(Collected data)

>>>>

(** * Shallow embedding of [colossalai/zero/sharded_model/_zero3_utils.py]

    The helpers of the sharded-model utilities are embedded function by
    function.  Python integers are [Z], Python lists are [list], raised
    exceptions are values of [exn], and the helpers that mutate an object of
    their caller (a storage, a state dict) thread it explicitly and give it
    back also when they raise. *)

From Stdlib Require Import String Ascii.
From Stdlib Require Import ZArith List Bool Lia.
From Stdlib Require Import Permutation.
Import ListNotations.

Local Open Scope Z_scope.

(** ** Exceptions and results *)

(** The exceptions the module, the integer division, the list and dict
    operations and the torch calls can raise. *)
Inductive exn : Type :=
| AssertionError
| ValueError
| KeyError
| IndexError
| RuntimeError
| OverflowError
| ZeroDivisionError.

(** The outcome of a call that touches no caller object: a value or a raised
    exception. *)
Inductive result (A : Type) : Type :=
| Ok (a : A)
| Raise (e : exn).

Arguments Ok {A} a.
Arguments Raise {A} e.

Definition bind {A B : Type} (r : result A) (k : A -> result B) : result B :=
  match r with
  | Ok a => k a
  | Raise e => Raise e
  end.

Notation "x <- r ;; k" := (bind r (fun x => k))
  (at level 61, r at next level, right associativity).

Module Predivide.

(** ** get_gradient_predivide_factor *)

(** A finite binary64 value, [mantissa * 2^exponent]. *)
Record float : Type := mkFloat {
  mantissa : Z;
  exponent : Z
}.

(** [floor(log2(n / d))] for positive [n] and [d]. *)
Definition quotient_log2 (n d : Z) : Z :=
  let e := Z.log2 n - Z.log2 d in
  if d * 2 ^ Z.max 0 e <=? n * 2 ^ Z.max 0 (- e) then e else e - 1.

<<<<

### Description of the task
Once you have identified the lines above that contain "caller", copy each of them.

### Solution to the problem
    their caller (a storage, a state dict) thread it explicitly and give it
(** The outcome of a call that touches no caller object: a value or a raised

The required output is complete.